*** Data for the task Section Begins ***

(** X22. [report_state_char] formats three characters, two quotes around
    the character or a question mark in its place, which with the
    terminator fill the four bytes it allocates, whatever the character;
    none of the three is a NUL or a newline.  Without [LEXER_DEBUG] neither
    function writes anything, and with it [report_state] writes one line
    that ends in a newline. *)
Theorem report_state_char_buffer c :
  length (quoted c) + 1 = 4 /\
  strlen (quoted c) = 3 /\
  Forall (fun x => is_print x = true) (quoted c) /\
  (forall symbol expected,
     report_state_char false symbol c expected = [] /\
     last (report_state_char true symbol c expected) NUL = LF /\
     length (report_state_char true symbol c expected)
     = Nat.max 7 (length symbol) + 2 + 3 + 10 + length expected + 1).
Proof.
  assert (Hq : Forall (fun x => is_print x = true) (quoted c)).
  { unfold quoted. destruct (is_print c) eqn:E; repeat constructor; exact E. }
  split; [reflexivity|]. split.
  { unfold strlen. rewrite strdup_no_nul; [reflexivity|].
    intros Hin. rewrite Forall_forall in Hq. apply Hq in Hin. discriminate Hin. }
  split; [exact Hq|].
  intros symbol expected. split; [reflexivity|]. split.
  - unfold report_state_char, report_state.
    rewrite !app_assoc. apply last_snoc.
  - unfold report_state_char, report_state, pad_left.
    rewrite !length_app, repeat_length. cbn [length chars list_ascii_of_string quoted].
    lia.
Qed.

(** ** The values of shape_t *)

(** X23. The sixteen enumerators of [shape_t] are the indices below
    [NUM_SHAPES], each once; the shape rules of the scanner name every one
    of them, so a [SHAPE] token always carries an index of a table of
    [NUM_SHAPES] entries.  Four sides of [SHAPES_PER_SIDE] shapes that
    share their [NUM_CORNERS] corners make up that number. *)
Theorem shape_enumeration :
  (forall s, shape_index s < NUM_SHAPES) /\
  (forall s t, shape_index s = shape_index t -> s = t) /\
  (forall n, n < NUM_SHAPES ->
     exists s name, shape_index s = n /\ In (s, name) shape_table /\
                    In (shape_rule s name) rules) /\
  (forall sc v sc', yy_step sc = SToken SHAPE v sc' ->
     exists s, v = Some (val_shape s) /\ shape_index s < NUM_SHAPES) /\
  NUM_SIDES * (SHAPES_PER_SIDE - CORNERS_PER_SIDE) + NUM_CORNERS = NUM_SHAPES.
Proof.
  assert (Hlt : forall s, shape_index s < NUM_SHAPES).
  { intros s. destruct s; cbn; unfold NUM_SHAPES; lia. }
  split; [exact Hlt|]. split.
  { intros s t. destruct s, t; cbn; intros E; try reflexivity; discriminate E. }
  split.
  { intros n Hn. unfold NUM_SHAPES in Hn.
    assert (Hnth : exists k, nth_error shape_table n = Some k /\
                             shape_index (fst k) = n).
    { do 16 (destruct n as [|n]; [eexists; split; reflexivity|]). lia. }
    destruct Hnth as ([s name] & Hk & Hi). exists s, name.
    apply nth_error_In in Hk. split; [exact Hi|]. split; [exact Hk|].
    unfold shape_table in Hk. cbn [In] in Hk.
    repeat (destruct Hk as [Hk|Hk];
            [injection Hk as <- <-;
             match goal with
             | |- In (shape_rule ?x _) rules =>
                 apply (rule_named_rules (R_SHAPE x)); vm_compute; reflexivity
             end|]).
    destruct Hk. }
  split; [|reflexivity].
  intros sc v sc' H. pose proof (yy_step_rule sc) as Hs. rewrite H in Hs.
  destruct Hs as (r & c & _ & _ & Ha).
  pose proof (action_value (rule_name r) (yy_text c sc) (yy_before_action c sc)) as Hv.
  rewrite Ha in Hv. cbn in Hv. destruct Hv as (s & ->). eauto.
Qed.

(** ** A delimiter specification and the strings after it *)

(** X24. What [change_string_delimiters] accepts, the string rule
    recognises: after a call that returned 0, a line that opens with the
    new delimiter and holds it again, with neither of the two characters in
    between, gives [STRING] with the text in between. *)
Theorem accepted_delimiter_opens_strings sc spec sc' body tail rest :
  change_string_delimiters sc spec = (sc', 0%Z) ->
  yy_start sc' = BOX \/ yy_start sc' = SHAPES -> yy_more sc' = [] ->
  no_nul (body ++ tail) -> ~ In LF (body ++ tail) ->
  ~ In (nth 0 spec NUL) body -> ~ In (nth 1 spec NUL) body ->
  yy_input sc' = nth 1 spec NUL :: body ++ nth 1 spec NUL :: tail ++ LF :: rest ->
  yy_step sc'
  = SToken STRING (Some (val_s body))
      (set_input (tail ++ LF :: rest) (after_line rest sc')).
Proof.
  intros Hc Hs Hm Hn Hlf He Hd Hi.
  destruct (change_string_delimiters_cases sc spec)
    as [((_ & Hne & Hin) & E)|(_ & d & E & _)]; rewrite E in Hc;
    [|discriminate].
  injection Hc as <-.
  set (sc' := set_extra _ sc) in *.
  assert (Hn' : no_nul (body ++ nth 1 spec NUL :: tail)).
  { intros H. apply in_app_or in H as [H|[H|H]].
    - apply Hn. apply in_or_app. now left.
    - destruct (sdelim_not_LF _ Hin) as [_ Hnul]. congruence.
    - apply Hn. apply in_or_app. now right. }
  assert (Hlf' : ~ In LF (body ++ nth 1 spec NUL :: tail)).
  { intros H. apply in_app_or in H as [H|[H|H]].
    - apply Hlf. apply in_or_app. now left.
    - destruct (sdelim_not_LF _ Hin) as [HLF _]. congruence.
    - apply Hlf. apply in_or_app. now right. }
  rewrite (yy_step_string sc' (nth 1 spec NUL) (body ++ nth 1 spec NUL :: tail) rest
             Hs Hm eq_refl Hin Hn' Hlf').
  - change (sesc (yyextra sc')) with (nth 0 spec NUL).
    rewrite unescape_plain by assumption. reflexivity.
  - rewrite Hi, <- app_assoc. reflexivity.
Qed.

(** ** Writing a text as a string *)

Lemma unescape_escape esc del : forall s tail,
  esc <> del ->
  unescape esc del (escape esc del s ++ del :: tail) = Some (s, tail).
Proof.
  intros s tail Hne. induction s as [|c s IH].
  - cbn [escape flat_map app unescape].
    rewrite (proj2 (Ascii.eqb_neq del esc)) by congruence.
    now rewrite Ascii.eqb_refl.
  - unfold escape in *. cbn [flat_map].
    destruct (Ascii.eqb c esc) eqn:Ee; cbn [orb].
    + cbn [app unescape]. rewrite Ascii.eqb_refl, IH. reflexivity.
    + destruct (Ascii.eqb c del) eqn:Ed.
      * cbn [app unescape]. rewrite Ascii.eqb_refl, IH. reflexivity.
      * cbn [app unescape]. rewrite Ee, Ed, IH. reflexivity.
Qed.

Lemma In_escape esc del x : forall s,
  In x (escape esc del s) -> x = esc \/ In x s.
Proof.
  induction s as [|c s IH]; [intros []|].
  unfold escape in *. cbn [flat_map]. intros H.
  apply in_app_or in H as [H|H].
  - destruct (_ || _); cbn [In] in H.
    + destruct H as [<-|[<-|[]]]; [now left | right; now left].
    + destruct H as [<-|[]]. right. now left.
  - destruct (IH H) as [E|Hin]; [now left | right; now right].
Qed.

(** X25. Every text without a newline and a NUL byte can be written as a
    string, and the scanner reads it back: with an escape character put
    before each delimiter and each escape character of the text, and the
    result put between delimiters, the step gives [STRING] with the text
    itself, and what follows the closing delimiter on the line is left to
    scan. *)
Theorem escaped_text_read_back sc body tail rest :
  yy_start sc = BOX \/ yy_start sc = SHAPES -> yy_more sc = [] ->
  delimiters_valid sc ->
  sesc (yyextra sc) <> NUL -> sesc (yyextra sc) <> LF ->
  no_nul (body ++ tail) -> ~ In LF (body ++ tail) ->
  yy_input sc
  = sdel (yyextra sc) :: escape (sesc (yyextra sc)) (sdel (yyextra sc)) body
    ++ sdel (yyextra sc) :: tail ++ LF :: rest ->
  yy_step sc
  = SToken STRING (Some (val_s body))
      (set_input (tail ++ LF :: rest) (after_line rest sc)).
Proof.
  intros Hs Hm [Hin Hne] Hnul Hlf Hn Hl Hi.
  set (esc := sesc (yyextra sc)) in *. set (d := sdel (yyextra sc)) in *.
  destruct (sdelim_not_LF d Hin) as [HdLF HdNUL].
  assert (Hfree : forall x, x <> esc -> x <> d -> ~ In x (body ++ tail) ->
            ~ In x (escape esc d body ++ d :: tail)).
  { intros x Hx1 Hx2 Hx H. apply in_app_or in H as [H|[H|H]].
    - apply In_escape in H as [H|H]; [congruence|].
      apply Hx. apply in_or_app. now left.
    - congruence.
    - apply Hx. apply in_or_app. now right. }
  rewrite (yy_step_string sc d (escape esc d body ++ d :: tail) rest
             Hs Hm eq_refl Hin).
  - fold esc. rewrite unescape_escape by assumption. reflexivity.
  - apply Hfree; auto.
  - apply Hfree; auto.
  - rewrite Hi, <- app_assoc. reflexivity.
Qed.

(** * The keywords box and end, and the diagnostics of a box definition *)

(** ** Recognising box and end *)

(** C6. Whatever the state of the scanner, and so whatever delimiters and
    whatever count a box definition left behind.  In [INITIAL] the word
    box, in any case, is recognised: the step returns the [box] token and
    leaves the scanner in [BOX] with escape character backslash, delimiter
    double quote and the error counter at 0.  In [BOX] the word end is
    recognised: the step returns the [end] token, resets the same pair and
    leaves the scanner in [INITIAL], the counter as it was.  And no other
    step returns one of the two tokens: a step that returns the [box] token
    was taken in [INITIAL] and one that returns the [end] token in [BOX],
    with the same effect.  Along a scan nothing is kept by [yymore] in
    these two start conditions. *)
Theorem box_and_end_reset_delimiters sc :
  (forall w rest,
     yy_more sc = [] -> yy_input sc = w ++ rest -> stops is_word_byte rest ->
     (yy_start sc = INITIAL -> spells w "box" ->
      yy_step sc
      = SToken YBOX None
          (set_extra {| yyerrcnt := 0; sdel := DQUOTE; sesc := BACKSLASH |}
             (BEGIN BOX (advance w rest sc)))) /\
     (yy_start sc = BOX -> spells w "end" ->
      yy_step sc
      = SToken YEND None
          (set_extra {| yyerrcnt := yyerrcnt (yyextra sc);
                        sdel := DQUOTE; sesc := BACKSLASH |}
             (BEGIN INITIAL (advance w rest sc))))) /\
  (forall t v sc',
     yy_step sc = SToken t v sc' ->
     (t = YBOX ->
        yy_start sc = INITIAL /\ yy_start sc' = BOX /\
        sesc (yyextra sc') = BACKSLASH /\ sdel (yyextra sc') = DQUOTE /\
        yyerrcnt (yyextra sc') = 0%Z) /\
     (t = YEND ->
        yy_start sc = BOX /\ yy_start sc' = INITIAL /\
        sesc (yyextra sc') = BACKSLASH /\ sdel (yyextra sc') = DQUOTE)).
Proof.
  split; [|exact (box_end_tokens_reset sc)].
  intros w rest Hm Hi Hstop. split; intros Hs Hw.
  - assert (Hin : In (INITIAL, "box"%string, R_BOX) keyword_table)
      by (right; left; reflexivity).
    rewrite (keyword_step sc INITIAL "box" R_BOX w rest Hin Hs Hm Hw Hstop Hi).
    reflexivity.
  - assert (Hin : In (BOX, "end"%string, R_END) keyword_table)
      by (do 13 right; left; reflexivity).
    rewrite (keyword_step sc BOX "end" R_END w rest Hin Hs Hm Hw Hstop Hi).
    reflexivity.
Qed.

(** ** Malformed strings in a row *)

Lemma yy_steps_two sc t v sc1 sc2 n :
  yy_step sc = SToken t v sc1 -> yy_step sc1 = SSkip sc2 ->
  yy_steps (2 * S n) sc
  = (t :: fst (yy_steps (2 * n) sc2), snd (yy_steps (2 * n) sc2)).
Proof.
  intros H1 H2. replace (2 * S n) with (S (S (2 * n))) by lia.
  cbn [yy_steps]. rewrite H1. cbn [step_outcome yy_steps].
  rewrite H2. cbn [step_outcome].
  destruct (yy_steps (2 * n) sc2) as [ts sc']. reflexivity.
Qed.
(** * Matrix agent runtime: a shallow embedding of the memory-operation tool,
      the Ollama tool-calling service and the conversation session.

    Sources embedded here:
    - [src/core/brain/tools/definitions/memory/memory_operation.ts]
    - [src/core/brain/llm/services/ollama.ts]
    - [src/core/session/coversation-session.ts]

    Conventions.  JavaScript numbers are modelled by exact rationals ([Q]) when
    they carry scores and confidences and by integers ([Z]) when they carry
    identifiers, counters and clock readings; numeric literals denote their
    decimal value.  A sum or quotient computed in floating point is kept as
    a function of the rounding ([Float]).  A string is a sequence of
    characters with codes below 256.  A value that may be [undefined] is an [option].  Calls
    into collaborators whose code is outside the embedded files (embedder,
    vector store, LLM provider, tools) are answered by oracles: records or
    functions that list what each call returns or throws. *)

From Stdlib Require Import ZArith QArith Qround String Ascii List Lia Bool.
From stdpp Require Import gmap strings list.
(** The loop of lines 191-268 trains the epochs of
    [range(args.start_epoch, args.epochs)] from the first one on, each
    once and in increasing order, stopping where an exception ends the
    run: the trained epochs are a prefix of the range, all of it when the
    stage returns, and none when [args.epochs <= args.start_epoch]. *)
Theorem epochs_trained_in_order C G env su args :
  let range := py_range (start_epoch args) (epochs args) in
  (forall e, In e range <-> start_epoch args <= e < epochs args)
  /\ (exists n : nat,
        trained_epochs (events (training_stage C G env su args))
        = firstn n range
        /\ (forall st, outcome (training_stage C G env su args) = inr st ->
                       trained_epochs (events (training_stage C G env su args))
                       = range))
  /\ (epochs args <= start_epoch args ->
      never is_train (training_stage C G env su args)).
Proof.
  intros range. split; [intros e; apply py_range_spec |]. split.
  - apply training_stage_trains_prefix.
  - intros Hle. unfold training_stage. rewrite (py_range_empty _ _ Hle).
    unfold epoch_loop. cbn [for_each]. repeat never_step.
Qed.

(** The example: epochs 0, 1, 2, and nothing when resumed at epoch 3. *)
Lemma epochs_trained_in_order_witness :
  trained_epochs
    (events (training_stage (demo_collab demo_acc) patched_globals demo_env
               demo_setup demo_args)) = [0; 1; 2]
  /\ never is_train
       (training_stage (demo_collab demo_acc) patched_globals demo_env
          demo_setup demo_resumed_args).
Proof.
  destruct (epochs_trained_in_order (demo_collab demo_acc) patched_globals
              demo_env demo_setup demo_args) as (_ & (n & _ & Hall) & _).
  destruct (epochs_trained_in_order (demo_collab demo_acc) patched_globals
              demo_env demo_setup demo_resumed_args) as (_ & _ & Hnone).
  split.
  - apply (Hall {| max_accuracy := 72; max_accuracy_ema := None |}).
    vm_compute. reflexivity.
  - apply Hnone. vm_compute. discriminate.
Defined.

(** ** Resuming *)

Lemma setup_returns_loaded C G env a0 a' su :
  outcome (setup C G env a0) = inr (a', su) ->
  auto_load_model C (default_wd_end a0) = inr a'.
Proof.
  unfold setup, default_wd_end, read_global, read_local, logger_info, call.
  destruct (g_model G); [| discriminate].
  destruct (weight_decay_end a0) eqn:Ew; cbv zeta;
    cbn [weight_decay_end set_weight_decay_end]; rewrite ?Ew.
  all: destruct (model_ema a0), (logger env); simpl; try discriminate.
  all: destruct (_ =? 0); simpl; try discriminate.
  all: destruct (layer_decay_assigner a0); simpl; try discriminate.
  all: destruct (create_optimizer C a0 _) as [e | []]; simpl; try discriminate.
  all: destruct (g_mixup_fn G); simpl; try discriminate.
  all: destruct (auto_load_model C _); simpl; try discriminate.
  all: now intros [= <- _].
Qed.
(** * AccelerateView: the model table of the dashboard

    A shallow embedding of [frontend/src/views/AccelerateView.vue]: the
    script block ([tagsFilterOptions], [tagsFilter], [getTagColor],
    [renderIcon], [getPluginOptions], [createColumns2] and the setup
    bindings) and the template that binds them to the toolkit's widgets.

    JavaScript values are modelled as the code uses them: arrays are lists,
    the imported [tagColor] object is a finite map from property names to
    values, object literals are allocated in a heap and compared by
    reference, and the script's side effects (console, [window.open], the
    [customModel] ref) are threaded through a state monad. *)

From stdpp Require Import base option list strings gmap.
From Stdlib Require Import ZArith Lia.

Set Warnings "-register-all".

Open Scope string_scope.
Open Scope list_scope.

(** ** The imported data model ([@/core/models]) *)

(** Modelled from the spec: the [Model] type exported by [@/core/models],
    which is not part of the view's file. The spec lists its fields: name,
    huggingface_id, huggingface_url, tags and example_image_url; the view
    uses [tags] as a JavaScript array of strings ([indexOf], [forEach],
    [map]). *)
Record Model := mkModel {
  name : string;
  huggingface_id : string;
  huggingface_url : string;
  tags : list string;
  example_image_url : string;
}.

(** ** JavaScript primitives used by the script *)

Module JS.

(** [Array.prototype.indexOf]: the first index holding a value strictly
    equal to [x], or [-1]. *)
Fixpoint indexOf_from (l : list string) (x : string) (i : Z) : Z :=
  match l with
  | [] => (-1)%Z
  | y :: l' => if decide (y = x) then i else indexOf_from l' x (i + 1)%Z
  end.

Definition indexOf (l : list string) (x : string) : Z :=
  indexOf_from l x 0%Z.

(** Truthiness of a number in the condition of [? :]: every integer but
    [0] is truthy. *)
Definition truthy (n : Z) : bool := negb (n =? 0)%Z.

(** A reference to an object allocated on the heap. *)
Definition Ref := nat.

(** [Array.prototype.includes] on an array of object references:
    SameValueZero on objects is reference identity. *)
Definition includes (arr : list Ref) (r : Ref) : bool :=
  bool_decide (r ∈ arr).

End JS.

(** ** Toolkit interface types ([naive-ui]) *)

(** A JavaScript number. The script applies a single operation to the
    numbers it meets, [toString()], so a number is modelled by what that
    operation returns for it: the string [Number.prototype.toString] prints
    (["7"], ["-0.5"], ["1e+21"], ["NaN"], ["Infinity"]). The print
    determines the number up to the sign of zero, which prints as ["0"]
    either way. A string that no number prints as stands for no value of
    the script; what is proved of all of [Number] holds of the numbers. *)
Record Number := mkNumber {
  Number_toString : string;
}.

(** [FilterOptionValue = string | number]. *)
Inductive FilterOptionValue :=
| FOVString (s : string)
| FOVNumber (n : Number).

(** [value.toString()]: a string is returned as it is, a number is
    printed. *)
Definition toString (v : FilterOptionValue) : string :=
  match v with
  | FOVString s => s
  | FOVNumber n => Number_toString n
  end.

Record FilterOption := mkFilterOption {
  label : string;
  value : FilterOptionValue;
}.

#[global] Instance Number_eq_dec : EqDecision Number.
Proof. solve_decision. Defined.

#[global] Instance FilterOptionValue_eq_dec : EqDecision FilterOptionValue.
Proof. solve_decision. Defined.

#[global] Instance FilterOption_eq_dec : EqDecision FilterOption.
Proof. solve_decision. Defined.

#[global] Instance Model_eq_dec : EqDecision Model.
Proof. solve_decision. Defined.

(** ** [tagsFilter] *)

Definition tagsFilter (value : FilterOptionValue) (row : Model) : bool :=
  if JS.truthy (JS.indexOf (tags row) (toString value)) then false else true.

(** ** State of the page and the script's effects *)

(** Everything the script can reach and change while it runs: the array
    exported by [@/core/models] (a shared object, not a private copy), the
    [customModel] ref, the reactive [pagination] object, the heap of
    [FilterOption] object literals, and the two browser effects the script
    uses, [console.log] and [window.open]. *)
Record Env := mkEnv {
  modelData : list Model;
  customModel : string;
  pageSize : nat;
  heap : list FilterOption;
  console : list (list string);
  windows : list (string * string);
}.

Definition M (A : Type) : Type := Env -> A * Env.

#[global] Instance M_ret : MRet M := fun A (a : A) e => (a, e).

#[global] Instance M_bind : MBind M :=
  fun A B (k : A -> M B) (m : M A) e => let '(a, e') := m e in k a e'.

Definition exec {A} (m : M A) (e : Env) : Env := snd (m e).

Definition eval {A} (m : M A) (e : Env) : A := fst (m e).

(** Reading the imported array. *)
Definition get_modelData : M (list Model) := fun e => (modelData e, e).

(** An object literal [{ label: .., value: .. }]: a fresh heap object. *)
Definition alloc (o : FilterOption) : M JS.Ref :=
  fun e => (length (heap e),
            mkEnv (modelData e) (customModel e) (pageSize e)
                  (heap e ++ [o]) (console e) (windows e)).

(** [console.log(...args)]. *)
Definition console_log (args : list string) : M unit :=
  fun e => (tt,
            mkEnv (modelData e) (customModel e) (pageSize e)
                  (heap e) (console e ++ [args]) (windows e)).

(** [window.open(url, target)]; the returned window handle is dropped by
    the caller. *)
Definition window_open (url target : string) : M unit :=
  fun e => (tt,
            mkEnv (modelData e) (customModel e) (pageSize e)
                  (heap e) (console e) (windows e ++ [(url, target)])).

(** Assignment to [customModel.value]. *)
Definition set_customModel (text : string) : M unit :=
  fun e => (tt,
            mkEnv (modelData e) text (pageSize e)
                  (heap e) (console e) (windows e)).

*** Data for the task Section Ends ***

▶ [Aim of the exercise]: Retype only this portion of the data above: the line containing "demo_env demo_setup demo_resumed_args)", the line containing "values, object literals", and all lines between them, exactly.

▶ [Your response]:
              demo_env demo_setup demo_resumed_args) as (_ & _ & Hnone).
  split.
  - apply (Hall {| max_accuracy := 72; max_accuracy_ema := None |}).
    vm_compute. reflexivity.
  - apply Hnone. vm_compute. discriminate.
Defined.

(** ** Resuming *)

Lemma setup_returns_loaded C G env a0 a' su :
  outcome (setup C G env a0) = inr (a', su) ->
  auto_load_model C (default_wd_end a0) = inr a'.
Proof.
  unfold setup, default_wd_end, read_global, read_local, logger_info, call.
  destruct (g_model G); [| discriminate].
  destruct (weight_decay_end a0) eqn:Ew; cbv zeta;
    cbn [weight_decay_end set_weight_decay_end]; rewrite ?Ew.
  all: destruct (model_ema a0), (logger env); simpl; try discriminate.
  all: destruct (_ =? 0); simpl; try discriminate.
  all: destruct (layer_decay_assigner a0); simpl; try discriminate.
  all: destruct (create_optimizer C a0 _) as [e | []]; simpl; try discriminate.
  all: destruct (g_mixup_fn G); simpl; try discriminate.
  all: destruct (auto_load_model C _); simpl; try discriminate.
  all: now intros [= <- _].
Qed.
(** * AccelerateView: the model table of the dashboard

    A shallow embedding of [frontend/src/views/AccelerateView.vue]: the
    script block ([tagsFilterOptions], [tagsFilter], [getTagColor],
    [renderIcon], [getPluginOptions], [createColumns2] and the setup
    bindings) and the template that binds them to the toolkit's widgets.

    JavaScript values are modelled as the code uses them: arrays are lists,
    the imported [tagColor] object is a finite map from property names to
    values, object literals are allocated in a heap and compared by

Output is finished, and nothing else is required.